* **Problem to solve**: Return exactly the lines below, starting with the one that has "valid_name name → valid_password password →" and going on through the one that has "intros [Hwf Hm] Hok Hacc Hhash Htrim Hcmp.".

══ Information

(* ===== verification/Completeness.v ===== *)
(** * The server performs every step of the abstract blog

    [Refinement] shows that the server does nothing the abstract blog does
    not allow; a server that refused every request would satisfy it.  This
    file shows the converse: whatever [Blog.blog_step] allows, some request
    makes the server do, so the validation of the handlers refuses no name,
    password, title or body of the data model.  The process has a secret
    for its tokens ([secret_set]): without one a login is never answered
    by a session.

    - [register_request], [login_request], [publish_request],
      [quiet_request]: the requests that perform the four events, as a
      client fills the forms of the routes /register, /login and
      /create-post (lines 207, 262, 97).
    - [performs]: the server is in a database that satisfies the schema and
      represents the blog.
    - one lemma per event, then the simulation of [blog_step] by
      [Server.step] and its lifting to runs with [Traces.simulation_trace]. *)

From stdpp Require Import pretty.
From S2P Require Import Spec2Rocq Traces JsString Platform Calendar Blog Store Http Auth Handlers Server Refinement Browser.

Local Open Scope Z_scope.

(** ** The requests *)

(** A form with two fields, posted without a cookie. *)
Definition form (path : string) (f1 : string) (v1 : jsstring) (f2 : string)
    (v2 : jsstring) : request :=
  Request POST [js path] ∅ (<[f1 := v1]> {[ f2 := v2 ]}) ∅ None.

Definition register_request (name password : jsstring) : request :=
  form "register" "username" name "password" password.

Definition login_request (name password : jsstring) : request :=
  form "login" "username" name "password" password.

Definition publish_request (token title body : jsstring) : request :=
  with_cookie token (form "create-post" "title" title "body" body).

Definition quiet_request : request := Request GET [js "login"] ∅ ∅ ∅ None.

(** The blog [b] is performed by a server in the database [db]. *)
Definition performs `{!Sqlite} (b : blog) (db : database) : Prop :=
  wf_db db ∧ matches db b.

(** ** One lemma per event *)

Section completeness.
Context `{!Sqlite, !Bcrypt, !Jwt, !Clock}.
Variable cfg : config.

(** The process was started with a secret for the tokens: without one no
    login is answered by a session. *)
Hypothesis secret_set : truthy (JWTSECRET cfg) = true.

(** A login with the right password, end to end. *)
Lemma handle_login_valid e req db ps username password u h :
  match_route (req_method req) (req_path req) = Some (RLogin, ps) →
  req_body req !! "username"%string = Some username →
  req_body req !! "password"%string = Some password →
  select_user_by_username (trim username) db = Some u →
  user_password u = VStr h →
  compareSync (trim password) h = true →
  handle cfg e req db
  = (Outcome (Sent (Redirected "/"))
             [session_cookie cfg e (user_id u) (user_username u)] None, db).
Proof.
  intros Hr Hu Hp Hsel Hpw Hcmp. rewrite (handle_route _ _ _ _ _ _ Hr).
  cbv zeta. simpl route_handler.
  rewrite (post_login_run cfg e _ _ username password) by done.
  cbn [st_db]. rewrite Hsel, Hpw, Hcmp. by rewrite start_session_run.
Qed.

(** The row of an account, and a name that has no account. *)
Lemma matches_account db b name acc :
  matches db b → accounts b !! name = Some acc →
  rows (user_table db) !! account_id acc
  = Some (User (account_id acc) name (account_password acc)).
Proof. intros Hm. apply (matches_accounts _ _ Hm). Qed.

Lemma matches_absent db b s :
  performs b db → accounts b !! numeric_affinity s = None →
  select_user_by_username s db = None.
Proof.
  intros [Hwf Hm] Hfree. apply select_user_by_username_None.
  intros k u Hk Hname.
  by rewrite <- Hname, (matches_row _ _ _ _ Hwf Hm Hk) in Hfree.
Qed.

Lemma registers_performed db b name password sl :
  performs b db → accounts b !! name = None →
  valid_name name → valid_password password →
  ∃ e req,
    performs (open_account name (hashSync password sl) b)
             (handle cfg e req db).2
    ∧ announces cfg (e, req, (handle cfg e req db).1)
                (Registered name (accounts_issued b + 1)).
Proof.
  intros Hp Hfree (s & -> & Hlen & Halnum) [Hpw Htrim].
  pose proof (matches_absent _ _ _ Hp Hfree) as Habs. destruct Hp as [Hwf Hm].
  set (e := Env 0 sl). set (req := register_request s password).
  exists e, req. pose proof (handle_wf cfg e req db Hwf) as Hwf'. revert Hwf'.
  rewrite (handle_register_valid cfg secret_set e req db ∅ s password);
    rewrite ?(test_alnum_trim _ Halnum), ?Htrim; try done.
  cbn [fst snd]. intros Hwf'. unfold performs.
  split_and!; [done|by apply matches_registration|].
  left. split; [done|].
  rewrite (matches_accounts_issued _ _ Hm). apply session_cookie_grants.
Qed.

Lemma logs_in_performed db b name acc password hash :
  performs b db → blog_ok b →
  accounts b !! name = Some acc → account_password acc = VStr hash →
  trim password = password → compareSync password hash = true →
  ∃ e req,
    performs b (handle cfg e req db).2
    ∧ announces cfg (e, req, (handle cfg e req db).1)
                (LoggedIn name (account_id acc)).
Proof.
  intros [Hwf Hm] Hok Hacc Hhash Htrim Hcmp.
  destruct (ok_account _ Hok _ _ Hacc) as ((s & -> & _ & Halnum) & _).
  pose proof (test_alnum_trim _ Halnum) as Hs.
  exists (Env 0 []), (login_request s password).
  rewrite (handle_login_valid _ _ db ∅ s password
             (User (account_id acc) (numeric_affinity s) (account_password acc))
             hash); rewrite ?Hs, ?Htrim; try done.
  - cbn [fst snd]. unfold performs.
    split_and!; [done..|]. split; [done|apply session_cookie_grants].
  - eapply select_user_by_username_unique; [done| |done].
    by apply (matches_account db b).
Qed.

Lemma publishes_performed db b en name :
  performs b db → account_of (entry_author en) name b →
  stamped (entry_date en) →
  valid_text (entry_title en) → valid_text (entry_body en) →
  ∃ e req,
    performs (publish en b) (handle cfg e req db).2
    ∧ announces cfg (e, req, (handle cfg e req db).1)
                (Published (entries_issued b + 1) (entry_author en)).
Proof.
  destruct en as [date title body author]. cbn [entry_author entry_date
    entry_title entry_body].
  intros [Hwf Hm] (acc & Hacc & <-) [t ->] (st & -> & Ht) (sb & -> & Hb).
  apply (matches_account _ _ _ _ Hm) in Hacc.
  set (e := Env t []).
  set (c := Claims (now_seconds e + 1) (account_id acc) name 0).
  set (req := publish_request
                (jwt_token (exp c) (userId c) name (JWTSECRET cfg) 0) st sb).
  assert (session cfg e req = Some c) as Hc.
  { unfold req. erewrite session_signed; [|by apply lookup_singleton_eq].
    by rewrite bool_decide_true by (simpl; lia). }
  exists e, req.
  pose proof (handle_wf cfg e req db Hwf) as Hwf'. revert Hwf'.
  rewrite (handle_create_post_valid cfg e req db ∅ c _ st sb) by done.
  cbn [fst snd]. intros Hwf'. unfold performs.
  split_and!; [done|by eapply (matches_post db b (toISOString t) st sb)|].
  rewrite (matches_entries_issued _ _ Hm). split_and!; [done..|by exists c].
Qed.

Lemma quiet_performed db b :
  performs b db →
  ∃ e req,
    performs b (handle cfg e req db).2
    ∧ announces cfg (e, req, (handle cfg e req db).1) Quiet.
Proof.
  intros Hp. exists (Env 0 []), quiet_request.
  rewrite (handle_route cfg _ _ db RLoginForm ∅) by done. cbv zeta.
  simpl route_handler. unfold get_login, res_render.
  by rewrite send_fresh.
Qed.

(** ** The simulation *)

(** The steps of the blog are simulated by the steps of the server. *)
Lemma blog_step_simulated :
  simulation blog_step (step cfg) blog_ok performs (λ ev l, announces cfg l ev).
Proof.
  intros b ev b' db Hok Hp Hstep.
  assert (∃ e req, performs b' (handle cfg e req db).2
                   ∧ announces cfg (e, req, (handle cfg e req db).1) ev)
    as (e & req & Hp' & Hev).
  { destruct Hstep; eauto using registers_performed, logs_in_performed,
      publishes_performed, quiet_performed. }
  exists (e, req, (handle cfg e req db).1), (handle cfg e req db).2.
  split_and!; [constructor|done..].
Qed.

(** C10: a server with a secret for its tokens refuses nothing the
    abstract blog allows.  From a database that satisfies the schema and represents a blog, for every
    step of the blog (the registration of a free name of 3 to 10 letters
    and digits with a trimmed password of 6 to 70 characters, a login with
    the password of an account, a post with a title and a body that are
    not blank under an account) there is a request that the server answers
    by announcing this event and after which the database represents the
    blog after the step. *)
Theorem blog_step_performed db b ev b' :
  wf_db db → matches db b → blog_ok b → blog_step b ev b' →
  ∃ e req,
    matches (handle cfg e req db).2 b'
    ∧ announces cfg (e, req, (handle cfg e req db).1) ev.
Proof.
  intros Hwf Hm Hok Hstep.
  destruct (blog_step_simulated b ev b' db Hok (conj Hwf Hm) Hstep)
    as ([[e req] o] & db' & Hs & [_ Hm'] & Hev).
  inversion Hs; subst. by exists e, req.
Qed.

(** C13: every run of the abstract blog from the empty blog is performed
    by a run of a server with a secret for its tokens from a new database: there are requests, one
    per event, whose outcomes announce the events in order and after which
    the database represents the final blog. *)
Theorem blog_run_performed evs b :
  trace blog_step empty_blog evs b →
  ∃ ls db,
    trace (step cfg) (createTables None) ls db
    ∧ matches db b ∧ Forall2 (λ ev l, announces cfg l ev) evs ls.
Proof.
  intros Hrun.
  destruct (simulation_trace blog_step (step cfg) blog_ok performs
              (λ ev l, announces cfg l ev) empty_blog evs b empty_db
              blog_step_ok blog_step_simulated blog_ok_empty
              (conj wf_db_empty matches_empty) Hrun)
    as (ls & db & Hserved & [_ Hm] & Hev).
  by exists ls, db.
Qed.

End completeness.

(** ** The theorems on the examples *)

Lemma blog_step_performed_witness :
  ∃ e req,
    matches (handle example_config e req empty_db).2
            (open_account (numeric_affinity (js "alice1"))
                          (hashSync (js "secret1") (js "salt")) empty_blog)
    ∧ announces example_config
        (e, req, (handle example_config e req empty_db).1)
        (Registered (numeric_affinity (js "alice1")) 1).
Proof.
  apply (blog_step_performed example_config eq_refl empty_db empty_blog
           (Registered (numeric_affinity (js "alice1")) 1) _
           wf_db_empty matches_empty blog_ok_empty).
  apply (blog_registers empty_blog (numeric_affinity (js "alice1"))
           (js "secret1") (js "salt")); [done| |by vm_compute].
  exists (js "alice1"). by vm_compute.
Defined.

(** A run of the abstract blog with its four events: an account is
    opened, its owner logs in, publishes a post, and looks at a page. *)
Lemma blog_run_performed_witness :
  let name := numeric_affinity (js "alice1") in
  let hash := hashSync (js "secret1") (js "salt") in
  let en := Entry (toISOString 1700000000000) (numeric_affinity (js "Hi"))
                  (numeric_affinity (js "World")) 1 in
  ∃ ls db,
    trace (step example_config) (createTables None) ls db
    ∧ matches db (publish en (open_account name hash empty_blog))
    ∧ Forall2 (λ ev l, announces example_config l ev)
        [Registered name 1; LoggedIn name 1; Published 1 1; Quiet] ls.
Proof.
  intros name hash en.
  apply (blog_run_performed example_config eq_refl).
  eapply trace_cons.
  { apply (blog_registers empty_blog name (js "secret1") (js "salt"));
      [done|by exists (js "alice1")|by vm_compute]. }
  eapply trace_cons.
  { by apply (blog_logs_in (open_account name hash empty_blog) name
                (Account 1 (VStr hash)) (js "secret1") hash). }
  eapply trace_cons.
  { apply (blog_publishes (open_account name hash empty_blog) en name);
      [by exists (Account 1 (VStr hash))|by exists 1700000000000
      |by exists (js "Hi")|by exists (js "World")]. }
  apply trace_one, blog_quiet.
Defined.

════

* **Final answer**:
  valid_name name → valid_password password →
  ∃ e req,
    performs (open_account name (hashSync password sl) b)
             (handle cfg e req db).2
    ∧ announces cfg (e, req, (handle cfg e req db).1)
                (Registered name (accounts_issued b + 1)).
Proof.
  intros Hp Hfree (s & -> & Hlen & Halnum) [Hpw Htrim].
  pose proof (matches_absent _ _ _ Hp Hfree) as Habs. destruct Hp as [Hwf Hm].
  set (e := Env 0 sl). set (req := register_request s password).
  exists e, req. pose proof (handle_wf cfg e req db Hwf) as Hwf'. revert Hwf'.
  rewrite (handle_register_valid cfg secret_set e req db ∅ s password);
    rewrite ?(test_alnum_trim _ Halnum), ?Htrim; try done.
  cbn [fst snd]. intros Hwf'. unfold performs.
  split_and!; [done|by apply matches_registration|].
  left. split; [done|].
  rewrite (matches_accounts_issued _ _ Hm). apply session_cookie_grants.
Qed.

Lemma logs_in_performed db b name acc password hash :
  performs b db → blog_ok b →
  accounts b !! name = Some acc → account_password acc = VStr hash →
  trim password = password → compareSync password hash = true →
  ∃ e req,
    performs b (handle cfg e req db).2
    ∧ announces cfg (e, req, (handle cfg e req db).1)
                (LoggedIn name (account_id acc)).
Proof.
  intros [Hwf Hm] Hok Hacc Hhash Htrim Hcmp.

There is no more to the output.